Task goal:
Give only the number of lines in these records that include "Hfree".

-.-.-

Lemma listAppointments_world uid q e w r w' :
  listAppointments uid q e w = (r, w') -> w' = w.
Proof.
  unfold listAppointments, getPage. unfold_db.
  destruct (fails e ReadUser); [intros [= <- <-]; reflexivity |].
  destruct ((_ <? 0) || (_ <? 0)); [intros [= <- <-]; reflexivity |].
  destruct (fails e QueryAppointments); [intros [= <- <-]; reflexivity |].
  destruct (getAll ReadPet pets _ e w) as [[petMap|] w1] eqn:Hpets;
    apply getAll_world in Hpets as ->; [| intros [= <- <-]; reflexivity].
  destruct (getAll ReadUser users _ e w) as [[vetMap|] w2] eqn:Hvets;
    apply getAll_world in Hvets as ->; intros [= <- <-]; reflexivity.
Qed.

Lemma getAvailability_world vet date e w r w' :
  getAvailability vet date e w = (r, w') -> w' = w.
Proof.
  unfold getAvailability. unfold_db.
  destruct date as [[d |] |]; [| intros [= <- <-]; reflexivity ..].
  destruct (d <? _); [intros [= <- <-]; reflexivity |].
  destruct (fails e ReadUser); [intros [= <- <-]; reflexivity |].
  destruct (match users w !! vet with Some _ => _ | None => _ end);
    [intros [= <- <-]; reflexivity |].
  cbn [timestampFromDate ret throw].
  destruct (validTimestamp (setHours d 0 0 0 0)); cbn [timestampFromDate ret throw];
    [| intros [= <- <-]; reflexivity].
  destruct (validTimestamp (setHours d 23 59 59 999)); cbn [timestampFromDate ret throw];
    [| intros [= <- <-]; reflexivity].
  destruct (fails e QueryAppointments); intros [= <- <-]; reflexivity.
Qed.

Lemma getAppointmentById_world uid id e w r w' :
  getAppointmentById uid id e w = (r, w') -> w' = w.
Proof.
  unfold getAppointmentById. unfold_db.
  destruct (fails e ReadAppointment); [intros [= <- <-]; reflexivity |].
  destruct (appointments w !! id) as [a|]; [| intros [= <- <-]; reflexivity].
  destruct (_ && _); [intros [= <- <-]; reflexivity |].
  destruct (fails e ReadPet); [intros [= <- <-]; reflexivity |].
  destruct (fails e ReadUser); intros [= <- <-]; reflexivity.
Qed.

(** X21: the list route, the availability route and the
    single-appointment route never write: whatever they answer, also when
    a database call fails, the database is left exactly as it was. *)
Theorem read_routes_write_nothing :
  (forall uid q e w r w', listAppointments uid q e w = (r, w') -> w' = w)
  /\ (forall vet date e w r w', getAvailability vet date e w = (r, w') -> w' = w)
  /\ (forall uid id e w r w', getAppointmentById uid id e w = (r, w') -> w' = w).
Proof.
  split; [| split].
  - apply listAppointments_world.
  - apply getAvailability_world.
  - apply getAppointmentById_world.
Qed.

Lemma read_routes_write_nothing_witness :
  (listAppointments "owner1" (mkListQuery None None None false) notifyDown
     (clinic {[ "a1" := booking "vet1" (at_ 10 0) 30 "confirmed" ]})).2
  = clinic {[ "a1" := booking "vet1" (at_ 10 0) 30 "confirmed" ]}.
Proof.
  apply (proj1 read_routes_write_nothing "owner1" (mkListQuery None None None false)
           notifyDown (clinic {[ "a1" := booking "vet1" (at_ 10 0) 30 "confirmed" ]})
           (listAppointments "owner1" (mkListQuery None None None false) notifyDown
              (clinic {[ "a1" := booking "vet1" (at_ 10 0) 30 "confirmed" ]})).1).
  apply surjective_pairing.
Defined.

(** ** Availability: the rule, the bounds, the rejections *)

Lemma isBooked_spec booked t :
  isBooked booked t = true
  <-> exists b, In b booked /\ start b <= t < start b + slot_duration b * 60000.
Proof.
  unfold isBooked. rewrite existsb_exists. split; intros (b & Hin & Hb); exists b;
    (split; [exact Hin |]).
  - apply andb_true_iff in Hb as [Hs He]. apply Z.leb_le in Hs. apply Z.ltb_lt in He. lia.
  - apply andb_true_iff. split; [apply Z.leb_le | apply Z.ltb_lt]; lia.
Qed.

Lemma dayFilter_spec vet dayStart dayEnd id a :
  dayFilter vet dayStart dayEnd (id, a) = true
  <-> veterinarianId a = vet /\ isBlocking (status a) = true
      /\ dayStart <= dateTime a <= dayEnd.
Proof.
  unfold dayFilter. cbn [snd].
  rewrite !andb_true_iff, String.eqb_eq, !Z.leb_le. tauto.
Qed.

(** The booked slots of a day are the pending and confirmed appointments
    of the veterinarian that start on that day. *)
Lemma dayBookings_In w vet d b :
  In b (dayBookings w vet d)
  <-> exists id a,
        appointments w !! id = Some a
        /\ veterinarianId a = vet /\ isBlocking (status a) = true
        /\ setHours d 0 0 0 0 <= dateTime a <= setHours d 23 59 59 999
        /\ b = {| start := dateTime a; slot_duration := duration a |}.
Proof.
  unfold dayBookings. rewrite in_map_iff. split.
  - intros ([id a] & <- & Hin). apply filter_In in Hin as [Hin Hf].
    apply list_elem_of_In, elem_of_map_to_list in Hin.
    apply dayFilter_spec in Hf as (Hvet & Hblk & Hday).
    exists id, a. cbn [snd]. auto.
  - intros (id & a & Ha & Hvet & Hblk & Hday & ->). exists (id, a).
    split; [reflexivity |]. apply filter_In. split.
    + apply list_elem_of_In, elem_of_map_to_list. exact Ha.
    + apply dayFilter_spec. auto.
Qed.

(** X22: the rule the availability route implements.  In a 200 response
    an instant is offered exactly when it is 09:00 of the requested date
    plus a whole number of half hours, lies before 17:00, lies strictly
    after the time of the request, and lies in the interval [start,
    start + duration) of no pending or confirmed appointment of the
    veterinarian that starts on the requested date. *)
Theorem availability_rule (vet : string) (date : option JsDate) (e : Env) (w w' : World)
  (c : Z) (vet' : string) (slots : list Z) :
  getAvailability vet date e w = (Returned (Json c (Availability vet' slots)), w') ->
  exists d,
    date = Some (ValidDate d)
    /\ forall t,
         In t slots
         <-> (exists k : nat, t = setHours d 9 0 0 0 + Z.of_nat k * (30 * 60000))
             /\ t < setHours d 17 0 0 0 /\ now e < t
             /\ ~ (exists id a,
                      appointments w !! id = Some a
                      /\ veterinarianId a = vet /\ isBlocking (status a) = true
                      /\ setHours d 0 0 0 0 <= dateTime a <= setHours d 23 59 59 999
                      /\ dateTime a <= t < dateTime a + duration a * 60000).
Proof.
  intros Hrun. apply getAvailability_success_inv in Hrun as (d & -> & [= -> ->] & _).
  exists d. split; [reflexivity |]. intros t. rewrite generateSlots_In.
  assert (Hbooked :
    isBooked (dayBookings w vet d) t = false
    <-> ~ (exists id a,
              appointments w !! id = Some a
              /\ veterinarianId a = vet /\ isBlocking (status a) = true
              /\ setHours d 0 0 0 0 <= dateTime a <= setHours d 23 59 59 999
              /\ dateTime a <= t < dateTime a + duration a * 60000)).
  { rewrite <- not_true_iff_false, isBooked_spec. split; intros Hno Hyes; apply Hno.
    - destruct Hyes as (id & a & Ha & Hvet & Hblk & Hday & Hin).
      exists {| start := dateTime a; slot_duration := duration a |}.
      split; [| exact Hin]. apply dayBookings_In. exists id, a. auto.
    - destruct Hyes as (b & Hb & Hin).
      apply dayBookings_In in Hb as (id & a & Ha & Hvet & Hblk & Hday & ->).
      exists id, a. auto. }
  rewrite Hbooked. tauto.
Qed.

Lemma availability_rule_witness :
  exists d,
    Some (ValidDate june1) = Some (ValidDate d)
    /\ forall t,
         In t (generateSlots (now quiet)
                 (dayBookings (clinic {[ "a1" := booking "vet1" (at_ 9 30) 30 "confirmed" ]})
                    "vet1" june1)
                 (setHours june1 9 0 0 0) (setHours june1 17 0 0 0))
         <-> (exists k : nat, t = setHours d 9 0 0 0 + Z.of_nat k * (30 * 60000))
             /\ t < setHours d 17 0 0 0 /\ now quiet < t
             /\ ~ (exists id a,
                      appointments (clinic {[ "a1" := booking "vet1" (at_ 9 30) 30 "confirmed" ]})
                        !! id = Some a
                      /\ veterinarianId a = "vet1" /\ isBlocking (status a) = true
                      /\ setHours d 0 0 0 0 <= dateTime a <= setHours d 23 59 59 999
                      /\ dateTime a <= t < dateTime a + duration a * 60000).
Proof.
  apply (availability_rule "vet1" (Some (ValidDate june1)) quiet
           (clinic {[ "a1" := booking "vet1" (at_ 9 30) 30 "confirmed" ]})
           (clinic {[ "a1" := booking "vet1" (at_ 9 30) 30 "confirmed" ]})
           200 "vet1").
  vm_compute. reflexivity.
Defined.

(** The loop emits at most one slot per half hour left before
    [workEnd]. *)
Lemma slotLoop_length fuel now booked workEnd : forall time (n : nat),
  workEnd - time <= Z.of_nat n * (30 * 60000) ->
  (length (slotLoop fuel now booked workEnd time) <= n)%nat.
Proof.
  induction fuel as [| fuel IH]; intros time n Hn; cbn [slotLoop]; [cbn; lia |].
  destruct (time <? workEnd) eqn:Hlt; [| cbn; lia].
  apply Z.ltb_lt in Hlt. destruct n as [| n]; [lia |].
  assert (Hrest : (length (slotLoop fuel now booked workEnd (time + 30 * 60000)) <= n)%nat)
    by (apply IH; lia).
  destruct (time <=? now); [lia |].
  destruct (negb (isBooked booked time)); cbn [length]; lia.
Qed.

(** With nothing booked and the first slot in the future, the loop emits
    every half hour up to [workEnd]. *)
Lemma slotLoop_free now booked : forall (n fuel : nat) time,
  (forall t, isBooked booked t = false) ->
  (n < fuel)%nat -> now < time ->
  slotLoop fuel now booked (time + Z.of_nat n * (30 * 60000)) time
  = map (fun k : nat => time + Z.of_nat k * (30 * 60000)) (seq 0 n).
Proof.
  induction n as [| n IH]; intros fuel time Hfree Hfuel Hnow;
    (destruct fuel as [| fuel]; [lia |]); cbn [slotLoop seq map].
  - replace (time <? time + Z.of_nat 0 * (30 * 60000)) with false
      by (symmetry; apply Z.ltb_ge; lia). reflexivity.
  - replace (time <? time + Z.of_nat (S n) * (30 * 60000)) with true
      by (symmetry; apply Z.ltb_lt; lia).
    replace (time <=? now) with false by (symmetry; apply Z.leb_gt; lia).
    rewrite Hfree. cbn [negb].
    replace (time + Z.of_nat 0 * (30 * 60000)) with time by lia. f_equal.
    replace (time + Z.of_nat (S n) * (30 * 60000))
      with (time + 30 * 60000 + Z.of_nat n * (30 * 60000)) by lia.
    rewrite (IH fuel (time + 30 * 60000) Hfree) by lia.
    rewrite <- seq_shift, map_map. apply map_ext. intros k. lia.
Qed.

Lemma workday_length d : setHours d 17 0 0 0 = setHours d 9 0 0 0 + Z.of_nat 16 * (30 * 60000).
Proof. unfold setHours. lia. Qed.

(** X23: a 200 response of the availability route offers at most 16
    slots; and when the request is made before 09:00 of the requested
    date and the veterinarian has no pending or confirmed appointment
    starting on that date, it offers exactly the 16 half hours from 09:00
    to 16:30, in order. *)
Theorem availability_bounds (vet : string) (date : option JsDate) (e : Env) (w w' : World)
  (c : Z) (vet' : string) (slots : list Z) :
  getAvailability vet date e w = (Returned (Json c (Availability vet' slots)), w') ->
  (length slots <= 16)%nat
  /\ (forall d, date = Some (ValidDate d) ->
        now e < setHours d 9 0 0 0 ->
        (forall id a, appointments w !! id = Some a ->
           veterinarianId a = vet -> isBlocking (status a) = true ->
           ~ (setHours d 0 0 0 0 <= dateTime a <= setHours d 23 59 59 999)) ->
        slots = map (fun k : nat => setHours d 9 0 0 0 + Z.of_nat k * (30 * 60000))
                  (seq 0 16)).
Proof.
  intros Hrun. apply getAvailability_success_inv in Hrun as (d & -> & [= -> ->] & _).
  split.
  - unfold generateSlots. apply slotLoop_length. rewrite (workday_length d). lia.
  - intros d' [= <-] Hearly Hfree. unfold generateSlots.
    assert (Hfuel : slotFuel (setHours d 9 0 0 0) (setHours d 17 0 0 0) = 17%nat).
    { unfold slotFuel. rewrite (workday_length d).
      replace (setHours d 9 0 0 0 + Z.of_nat 16 * (30 * 60000) - setHours d 9 0 0 0)
        with (16 * (30 * 60000)) by lia.
      reflexivity. }
    rewrite Hfuel, (workday_length d). apply slotLoop_free; [| lia | exact Hearly].
    intros t. apply not_true_iff_false. intros Hb.
    apply isBooked_spec in Hb as (b & Hb & _).
    apply dayBookings_In in Hb as (id & a & Ha & Hvet & Hblk & Hday & _).
    exact (Hfree id a Ha Hvet Hblk Hday).
Qed.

-.-.-

Answer box:
5